> DESCRIPTION OF THE TASK
Give back one number only: how many lines in the material below contain "data".
⁂
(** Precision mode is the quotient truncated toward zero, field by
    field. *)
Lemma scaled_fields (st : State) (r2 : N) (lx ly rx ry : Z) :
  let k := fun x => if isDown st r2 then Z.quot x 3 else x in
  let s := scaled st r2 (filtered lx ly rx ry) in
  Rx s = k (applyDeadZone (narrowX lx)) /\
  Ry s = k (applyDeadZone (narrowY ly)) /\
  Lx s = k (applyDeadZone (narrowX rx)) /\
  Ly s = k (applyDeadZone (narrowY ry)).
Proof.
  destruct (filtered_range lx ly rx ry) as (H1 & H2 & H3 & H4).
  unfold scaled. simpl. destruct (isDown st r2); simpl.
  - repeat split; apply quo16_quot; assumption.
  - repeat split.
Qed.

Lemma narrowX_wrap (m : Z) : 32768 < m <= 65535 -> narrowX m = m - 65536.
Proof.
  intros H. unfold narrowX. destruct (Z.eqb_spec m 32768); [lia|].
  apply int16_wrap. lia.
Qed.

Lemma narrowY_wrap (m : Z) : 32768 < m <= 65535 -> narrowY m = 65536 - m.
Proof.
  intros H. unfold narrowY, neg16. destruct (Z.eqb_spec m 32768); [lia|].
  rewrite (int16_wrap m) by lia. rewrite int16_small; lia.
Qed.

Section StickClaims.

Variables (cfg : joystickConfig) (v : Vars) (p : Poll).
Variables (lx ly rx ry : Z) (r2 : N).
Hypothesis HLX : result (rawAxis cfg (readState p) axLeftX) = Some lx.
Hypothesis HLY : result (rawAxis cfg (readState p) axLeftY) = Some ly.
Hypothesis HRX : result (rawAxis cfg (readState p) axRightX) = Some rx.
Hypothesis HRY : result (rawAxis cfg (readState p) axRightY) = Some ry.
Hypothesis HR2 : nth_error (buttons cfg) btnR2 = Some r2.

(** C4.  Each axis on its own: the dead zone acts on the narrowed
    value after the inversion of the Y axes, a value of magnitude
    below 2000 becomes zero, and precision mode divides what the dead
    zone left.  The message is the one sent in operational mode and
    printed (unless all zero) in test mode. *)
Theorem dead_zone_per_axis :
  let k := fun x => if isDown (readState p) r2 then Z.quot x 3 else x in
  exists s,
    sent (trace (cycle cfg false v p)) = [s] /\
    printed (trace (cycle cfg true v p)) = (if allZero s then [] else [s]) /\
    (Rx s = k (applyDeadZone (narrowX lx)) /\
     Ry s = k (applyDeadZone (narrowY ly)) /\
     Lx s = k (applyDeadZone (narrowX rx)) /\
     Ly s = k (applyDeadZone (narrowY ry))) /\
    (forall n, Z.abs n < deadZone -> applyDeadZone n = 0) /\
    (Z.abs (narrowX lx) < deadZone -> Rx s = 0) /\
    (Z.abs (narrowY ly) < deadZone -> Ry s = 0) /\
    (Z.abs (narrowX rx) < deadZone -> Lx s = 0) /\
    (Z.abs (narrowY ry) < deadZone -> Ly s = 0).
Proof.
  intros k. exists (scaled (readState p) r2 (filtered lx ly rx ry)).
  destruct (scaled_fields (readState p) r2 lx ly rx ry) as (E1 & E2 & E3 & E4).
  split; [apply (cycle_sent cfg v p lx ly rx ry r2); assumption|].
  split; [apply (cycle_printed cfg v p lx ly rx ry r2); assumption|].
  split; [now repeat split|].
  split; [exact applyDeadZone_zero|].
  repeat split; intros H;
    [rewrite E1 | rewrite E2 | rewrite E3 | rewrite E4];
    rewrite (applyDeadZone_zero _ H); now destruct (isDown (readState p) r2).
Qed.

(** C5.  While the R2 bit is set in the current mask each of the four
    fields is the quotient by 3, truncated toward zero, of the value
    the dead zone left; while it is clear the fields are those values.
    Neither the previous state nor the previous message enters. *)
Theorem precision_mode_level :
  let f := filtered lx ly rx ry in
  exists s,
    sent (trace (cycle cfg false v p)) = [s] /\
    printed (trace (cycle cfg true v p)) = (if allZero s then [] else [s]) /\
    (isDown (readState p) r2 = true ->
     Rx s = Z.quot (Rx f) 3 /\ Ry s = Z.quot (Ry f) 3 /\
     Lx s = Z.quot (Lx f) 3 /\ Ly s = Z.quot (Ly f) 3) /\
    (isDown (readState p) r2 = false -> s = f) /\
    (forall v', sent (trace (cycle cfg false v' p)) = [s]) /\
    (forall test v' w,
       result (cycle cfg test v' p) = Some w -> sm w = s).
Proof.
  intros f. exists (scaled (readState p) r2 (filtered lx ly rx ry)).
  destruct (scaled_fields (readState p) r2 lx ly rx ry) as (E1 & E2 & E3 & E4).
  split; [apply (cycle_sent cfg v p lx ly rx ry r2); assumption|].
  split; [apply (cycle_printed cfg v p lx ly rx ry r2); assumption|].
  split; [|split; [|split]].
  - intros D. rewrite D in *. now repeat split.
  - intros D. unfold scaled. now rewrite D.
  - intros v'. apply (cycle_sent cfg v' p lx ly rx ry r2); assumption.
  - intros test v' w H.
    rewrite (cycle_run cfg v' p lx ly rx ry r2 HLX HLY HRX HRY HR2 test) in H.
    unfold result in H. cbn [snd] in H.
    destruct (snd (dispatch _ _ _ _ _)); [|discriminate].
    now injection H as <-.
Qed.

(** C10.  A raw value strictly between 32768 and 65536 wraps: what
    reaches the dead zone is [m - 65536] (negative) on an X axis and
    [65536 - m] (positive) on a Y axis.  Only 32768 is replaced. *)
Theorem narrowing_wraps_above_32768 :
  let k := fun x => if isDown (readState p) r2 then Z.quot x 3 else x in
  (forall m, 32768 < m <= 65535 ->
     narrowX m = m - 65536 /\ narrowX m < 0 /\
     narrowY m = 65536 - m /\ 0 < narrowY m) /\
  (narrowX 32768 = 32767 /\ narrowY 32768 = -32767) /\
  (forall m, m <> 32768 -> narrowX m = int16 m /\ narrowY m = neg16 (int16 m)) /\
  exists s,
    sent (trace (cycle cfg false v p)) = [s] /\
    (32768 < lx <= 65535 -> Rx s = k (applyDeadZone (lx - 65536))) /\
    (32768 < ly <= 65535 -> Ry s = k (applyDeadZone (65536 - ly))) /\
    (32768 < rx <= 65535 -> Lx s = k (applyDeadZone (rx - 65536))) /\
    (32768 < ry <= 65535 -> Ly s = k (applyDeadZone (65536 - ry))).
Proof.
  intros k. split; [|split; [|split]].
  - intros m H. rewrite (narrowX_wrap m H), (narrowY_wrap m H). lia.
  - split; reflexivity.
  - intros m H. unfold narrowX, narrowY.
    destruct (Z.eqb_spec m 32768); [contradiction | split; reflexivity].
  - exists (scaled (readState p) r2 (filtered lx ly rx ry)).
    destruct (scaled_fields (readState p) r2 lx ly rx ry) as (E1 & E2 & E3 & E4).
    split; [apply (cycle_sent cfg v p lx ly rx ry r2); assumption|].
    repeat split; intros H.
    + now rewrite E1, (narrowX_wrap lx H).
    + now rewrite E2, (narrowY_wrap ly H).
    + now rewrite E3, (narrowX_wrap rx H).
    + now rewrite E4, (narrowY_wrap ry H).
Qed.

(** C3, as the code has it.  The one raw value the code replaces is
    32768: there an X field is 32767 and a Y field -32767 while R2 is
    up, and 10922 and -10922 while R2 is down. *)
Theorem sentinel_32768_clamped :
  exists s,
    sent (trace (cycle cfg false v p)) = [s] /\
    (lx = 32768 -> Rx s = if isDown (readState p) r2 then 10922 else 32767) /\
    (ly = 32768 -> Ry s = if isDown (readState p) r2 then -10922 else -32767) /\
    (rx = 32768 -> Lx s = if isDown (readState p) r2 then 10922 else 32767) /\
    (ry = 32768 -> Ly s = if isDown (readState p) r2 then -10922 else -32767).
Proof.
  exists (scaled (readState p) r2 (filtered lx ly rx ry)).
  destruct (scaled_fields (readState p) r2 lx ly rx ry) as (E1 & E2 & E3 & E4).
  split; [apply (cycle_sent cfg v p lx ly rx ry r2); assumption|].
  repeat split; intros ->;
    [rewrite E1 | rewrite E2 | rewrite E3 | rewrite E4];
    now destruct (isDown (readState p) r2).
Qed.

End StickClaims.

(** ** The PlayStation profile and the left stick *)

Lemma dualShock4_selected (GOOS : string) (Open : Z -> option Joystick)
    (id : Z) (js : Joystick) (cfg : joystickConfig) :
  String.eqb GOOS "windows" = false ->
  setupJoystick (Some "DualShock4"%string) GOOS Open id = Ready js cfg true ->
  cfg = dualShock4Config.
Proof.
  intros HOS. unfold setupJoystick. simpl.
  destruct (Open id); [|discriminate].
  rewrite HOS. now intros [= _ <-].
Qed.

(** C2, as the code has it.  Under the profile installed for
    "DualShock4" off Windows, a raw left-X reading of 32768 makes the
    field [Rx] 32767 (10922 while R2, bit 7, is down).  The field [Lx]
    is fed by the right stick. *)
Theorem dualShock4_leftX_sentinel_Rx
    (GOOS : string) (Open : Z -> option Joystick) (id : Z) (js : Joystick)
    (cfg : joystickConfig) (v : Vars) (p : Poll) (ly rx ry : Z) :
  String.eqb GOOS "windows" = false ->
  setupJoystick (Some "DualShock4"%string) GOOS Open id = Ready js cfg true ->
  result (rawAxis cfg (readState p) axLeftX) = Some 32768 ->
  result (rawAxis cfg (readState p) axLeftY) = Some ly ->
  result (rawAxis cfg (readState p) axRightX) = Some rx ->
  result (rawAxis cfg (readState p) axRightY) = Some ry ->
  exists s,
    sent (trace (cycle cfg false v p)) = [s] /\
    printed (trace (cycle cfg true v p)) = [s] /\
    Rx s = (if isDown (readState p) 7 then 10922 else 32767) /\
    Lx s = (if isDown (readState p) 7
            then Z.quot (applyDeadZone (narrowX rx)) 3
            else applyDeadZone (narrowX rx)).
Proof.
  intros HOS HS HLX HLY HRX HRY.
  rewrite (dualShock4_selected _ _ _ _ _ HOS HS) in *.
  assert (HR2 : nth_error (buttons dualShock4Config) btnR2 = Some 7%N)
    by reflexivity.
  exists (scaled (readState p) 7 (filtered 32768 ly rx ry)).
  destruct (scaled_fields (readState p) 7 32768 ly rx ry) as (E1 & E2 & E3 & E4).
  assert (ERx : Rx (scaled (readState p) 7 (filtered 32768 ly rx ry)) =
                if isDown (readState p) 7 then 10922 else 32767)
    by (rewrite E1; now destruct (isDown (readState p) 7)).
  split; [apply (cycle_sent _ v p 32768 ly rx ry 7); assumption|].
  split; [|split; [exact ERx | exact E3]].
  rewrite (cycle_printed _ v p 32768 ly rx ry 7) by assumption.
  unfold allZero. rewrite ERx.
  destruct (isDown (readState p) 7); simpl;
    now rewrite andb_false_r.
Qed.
⁂
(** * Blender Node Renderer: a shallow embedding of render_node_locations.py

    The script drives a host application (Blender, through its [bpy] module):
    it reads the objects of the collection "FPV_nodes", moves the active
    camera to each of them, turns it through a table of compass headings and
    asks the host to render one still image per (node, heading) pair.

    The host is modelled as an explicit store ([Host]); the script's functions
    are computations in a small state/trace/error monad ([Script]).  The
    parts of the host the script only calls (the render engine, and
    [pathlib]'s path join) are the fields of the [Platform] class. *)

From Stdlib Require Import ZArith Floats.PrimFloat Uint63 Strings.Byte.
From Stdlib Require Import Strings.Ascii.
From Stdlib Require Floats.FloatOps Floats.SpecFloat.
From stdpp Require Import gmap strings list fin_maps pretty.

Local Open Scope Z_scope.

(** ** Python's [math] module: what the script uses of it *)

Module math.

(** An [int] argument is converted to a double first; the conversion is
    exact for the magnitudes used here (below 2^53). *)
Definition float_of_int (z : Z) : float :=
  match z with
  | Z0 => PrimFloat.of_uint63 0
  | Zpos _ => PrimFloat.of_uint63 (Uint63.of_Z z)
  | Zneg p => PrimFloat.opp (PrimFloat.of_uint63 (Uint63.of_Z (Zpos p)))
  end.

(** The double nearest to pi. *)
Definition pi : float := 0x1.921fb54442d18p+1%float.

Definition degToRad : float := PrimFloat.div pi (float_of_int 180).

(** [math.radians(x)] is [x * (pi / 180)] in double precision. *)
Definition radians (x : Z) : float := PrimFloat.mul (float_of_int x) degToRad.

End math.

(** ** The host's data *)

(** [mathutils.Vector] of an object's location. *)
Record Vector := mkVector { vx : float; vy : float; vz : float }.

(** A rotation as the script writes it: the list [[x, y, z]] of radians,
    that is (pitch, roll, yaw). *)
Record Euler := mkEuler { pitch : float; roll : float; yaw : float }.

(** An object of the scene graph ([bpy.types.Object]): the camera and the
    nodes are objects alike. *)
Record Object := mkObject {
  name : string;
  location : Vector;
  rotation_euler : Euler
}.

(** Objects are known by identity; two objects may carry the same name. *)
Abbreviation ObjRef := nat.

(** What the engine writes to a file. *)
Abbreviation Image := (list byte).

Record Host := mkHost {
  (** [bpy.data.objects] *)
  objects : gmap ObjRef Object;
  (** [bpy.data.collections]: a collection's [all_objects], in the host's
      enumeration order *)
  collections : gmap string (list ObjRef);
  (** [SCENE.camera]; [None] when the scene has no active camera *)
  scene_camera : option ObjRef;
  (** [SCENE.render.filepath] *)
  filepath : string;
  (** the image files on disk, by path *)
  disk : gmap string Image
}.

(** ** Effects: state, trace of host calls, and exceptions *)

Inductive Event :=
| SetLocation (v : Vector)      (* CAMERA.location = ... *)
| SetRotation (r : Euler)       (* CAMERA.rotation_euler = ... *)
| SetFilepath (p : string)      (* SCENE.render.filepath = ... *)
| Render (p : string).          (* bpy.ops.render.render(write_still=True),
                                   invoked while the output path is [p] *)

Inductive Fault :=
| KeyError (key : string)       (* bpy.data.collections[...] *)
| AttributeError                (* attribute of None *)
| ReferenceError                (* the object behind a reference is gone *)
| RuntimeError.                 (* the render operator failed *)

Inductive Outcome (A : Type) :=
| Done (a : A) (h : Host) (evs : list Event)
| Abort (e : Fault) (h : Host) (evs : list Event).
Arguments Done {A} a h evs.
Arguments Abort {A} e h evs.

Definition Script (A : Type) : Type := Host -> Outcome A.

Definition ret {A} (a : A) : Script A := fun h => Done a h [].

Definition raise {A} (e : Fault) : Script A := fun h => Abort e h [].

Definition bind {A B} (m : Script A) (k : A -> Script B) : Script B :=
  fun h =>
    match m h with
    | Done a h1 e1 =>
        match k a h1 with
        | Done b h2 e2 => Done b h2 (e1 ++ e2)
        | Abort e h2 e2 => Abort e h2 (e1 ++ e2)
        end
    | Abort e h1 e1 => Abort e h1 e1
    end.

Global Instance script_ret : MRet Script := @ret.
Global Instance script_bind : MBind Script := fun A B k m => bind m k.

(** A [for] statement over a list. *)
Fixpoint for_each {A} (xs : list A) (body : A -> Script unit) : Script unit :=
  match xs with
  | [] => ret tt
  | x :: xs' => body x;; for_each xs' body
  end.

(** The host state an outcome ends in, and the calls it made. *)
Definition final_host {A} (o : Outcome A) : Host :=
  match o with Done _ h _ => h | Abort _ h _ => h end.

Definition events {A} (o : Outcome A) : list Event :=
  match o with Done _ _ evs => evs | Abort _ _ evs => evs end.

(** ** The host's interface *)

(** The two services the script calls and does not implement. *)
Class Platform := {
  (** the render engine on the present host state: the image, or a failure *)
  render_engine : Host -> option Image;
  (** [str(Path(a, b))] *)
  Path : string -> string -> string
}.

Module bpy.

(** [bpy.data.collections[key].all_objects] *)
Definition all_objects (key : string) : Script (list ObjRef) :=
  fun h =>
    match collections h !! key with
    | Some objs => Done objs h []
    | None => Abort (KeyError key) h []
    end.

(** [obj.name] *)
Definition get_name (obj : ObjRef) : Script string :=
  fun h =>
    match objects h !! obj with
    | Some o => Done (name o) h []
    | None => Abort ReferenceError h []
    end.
⁂
> RESULT FOR THIS EXERCISE
5